Barbara Erkkila, journalist, author of “Hammers on Stone,” a history of Cape Ann granite, and “Village at Lanescove,” told me a year ago that she doesn’t cook. Then she told me how years ago, when Robert Frost was in Lanesville posing for Walker Hancock, Hancock came to Erkkila to bake our National Poet Laureate’s birthday cake.
“Plain white cake with white frosting,” Erkkila told me impatiently; she had other things to tell me about than cakes, such as the UPI award she won for getting the story of the first Gulf of Maine shrimp landing in Gloucester, or swimming in the Baltic Sea in 1960, post Sputnik. Erkkila studied Russian at Boston University to prepare for that trip.
When I first met Erkkila I would ask her for a recipe, hoping for something from the good old days of Finns and artists partying in Lanesville, but Erkkila always seemed impatient with that request; she would much rather talk about the new book she’s working on.

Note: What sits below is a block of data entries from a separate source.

(* ===== verification/Pipeline.v ===== *)
(** * Artifacts and validation jobs ([database/pipeline.go])

    Raw artifacts are registered while a session is UPLOADING; submission queues
    one validation job; workers lease jobs, complete them, or give them back with
    a quadratic delay until the attempts are used up and the job is
    dead-lettered.  [locked] is the set of rows that concurrent transactions hold
    when [FOR UPDATE SKIP LOCKED] chooses a job. *)

From S2P Require Import Prelude Domain Schema Frame Store.

(** ** Artifacts *)

Definition raw_prefix (sessionID : string) : string := "raw/sessions/" +:+ sessionID +:+ "/".

Definition validateArtifact (artifact : Artifact) : res () :=
  let prefix := raw_prefix (art_SessionID artifact) in
  if is_empty (art_SessionID artifact) || negb (HasPrefix (art_Key artifact) prefix)
     || (slen (art_Key artifact) =? slen prefix)
  then Err (ErrText ("artifact key must be scoped under " +:+ prefix))
  else match DecodeString (art_SHA256 artifact) with
       | Some decoded =>
         if negb (Nat.eqb (length decoded) 32)
         then Err (ErrText "artifact sha256 must be a 64-character hexadecimal digest")
         else if (art_Size artifact <? 1) || is_empty (TrimSpace (art_MediaType artifact))
         then Err (ErrText "artifact size and media type are required")
         else Ok ()
       | None => Err (ErrText "artifact sha256 must be a 64-character hexadecimal digest")
       end.

Definition EnsureArtifactUploadAllowed (d : db) (sessionID : string) : res () :=
  match sessions d !! sessionID with
  | None => Err ErrNotFound
  | Some s =>
    if bool_decide (ses_state s = SessionUploading) then Ok ()
    else Err (ErrInvalidTransition ("artifact upload requires UPLOADING, current state is "
                                    +:+ state_string (ses_state s)))
  end.

Definition artifact_of (id : string) (r : artifact_row) : Artifact :=
  {| art_ID := id; art_SessionID := arf_session_id r; art_Key := arf_logical_key r;
     art_SHA256 := arf_sha256 r; art_MediaType := arf_media_type r;
     art_Size := arf_size_bytes r |}.

Definition with_artifact_id (id : string) (a : Artifact) : Artifact :=
  {| art_ID := id; art_SessionID := art_SessionID a; art_Key := art_Key a;
     art_SHA256 := art_SHA256 a; art_MediaType := art_MediaType a; art_Size := art_Size a |}.

Definition artifact_to_row (a : Artifact) (now : time) : artifact_row :=
  {| arf_session_id := art_SessionID a; arf_logical_key := art_Key a;
     arf_sha256 := art_SHA256 a; arf_size_bytes := art_Size a;
     arf_media_type := art_MediaType a; arf_created_at := now; arf_purged_at := None |}.

Definition same_artifact (existing artifact : Artifact) : bool :=
  seqb (art_SessionID existing) (art_SessionID artifact)
  && seqb (art_SHA256 existing) (art_SHA256 artifact)
  && (art_Size existing =? art_Size artifact)
  && seqb (art_MediaType existing) (art_MediaType artifact).

(** [INSERT ... ON CONFLICT (logical_key) DO NOTHING]: a key is registered once;
    the same registration again returns the stored artifact. *)
Definition RegisterArtifact (artifact : Artifact) (actor requestID : string) (now : time)
    (r : random) : tx Artifact :=
  lift (validateArtifact artifact) ;;
  identifier <- newID "artifact" r ;;
  let artifact := with_artifact_id identifier artifact in
  s <- row_of sessions (art_SessionID artifact) ErrNotFound ;;
  fail_if (negb (bool_decide (ses_state s = SessionUploading)))
    (ErrInvalidTransition ("artifact registration requires UPLOADING, current state is "
                           +:+ state_string (ses_state s))) ;;
  d <- get ;;
  match find_where (λ _ a, seqb (arf_logical_key a) (art_Key artifact)) (artifacts d) with
  | Some (id, row) =>
    let existing := artifact_of id row in
    fail_if (negb (same_artifact existing artifact)) ErrArtifactConflict ;;
    ret existing
  | None =>
    insert_artifact identifier (artifact_to_row artifact now) ;;
    insertAudit (audit actor "artifact.registered" ("artifact/" +:+ identifier) requestID now
      {["session_id" := art_SessionID artifact; "logical_key" := art_Key artifact;
        "sha256" := art_SHA256 artifact]}) ;;
    ret artifact
  end.

Definition key_leb (x y : string * artifact_row) : Prop :=
  String.le (arf_logical_key x.2) (arf_logical_key y.2).
#[export] Instance key_leb_dec : RelDecision key_leb.
Proof. intros x y. unfold key_leb. apply _. Defined.

(** [SELECT ... FROM artifacts WHERE session_id=$1 ORDER BY logical_key] *)
Definition ListArtifacts (d : db) (sessionID : string) : list Artifact :=
  map (λ kr, artifact_of kr.1 kr.2)
    (merge_sort key_leb (select (λ _ a, seqb (arf_session_id a) sessionID) (artifacts d))).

Still, she may be a hardcore journalist, but she’s also kind. The last time I went to see her, just before Christmas, I didn’t need to ask; she offered a recipe. It took me a couple of months to get around to making these “oatmeal macaroons,” which Erkkila says came from a Royal Baking Powder Company cookbook from 1927 titled, “Anyone Can Bake.” When I finally made them, I just laughed. After all these years of “not cooking,” Erkkila still knew not just a good, but a great recipe.
These cookies are amazing; not a macaroon at all, but a thin, crisp lace cookie studded with earthy oatmeal. They have a “snap!” that could crack the air. They are ridiculously easy to throw together, and — ta-da! —gluten-free!
Still stylish at 94, Erkkila still knows a great story, even if it’s about a cookie.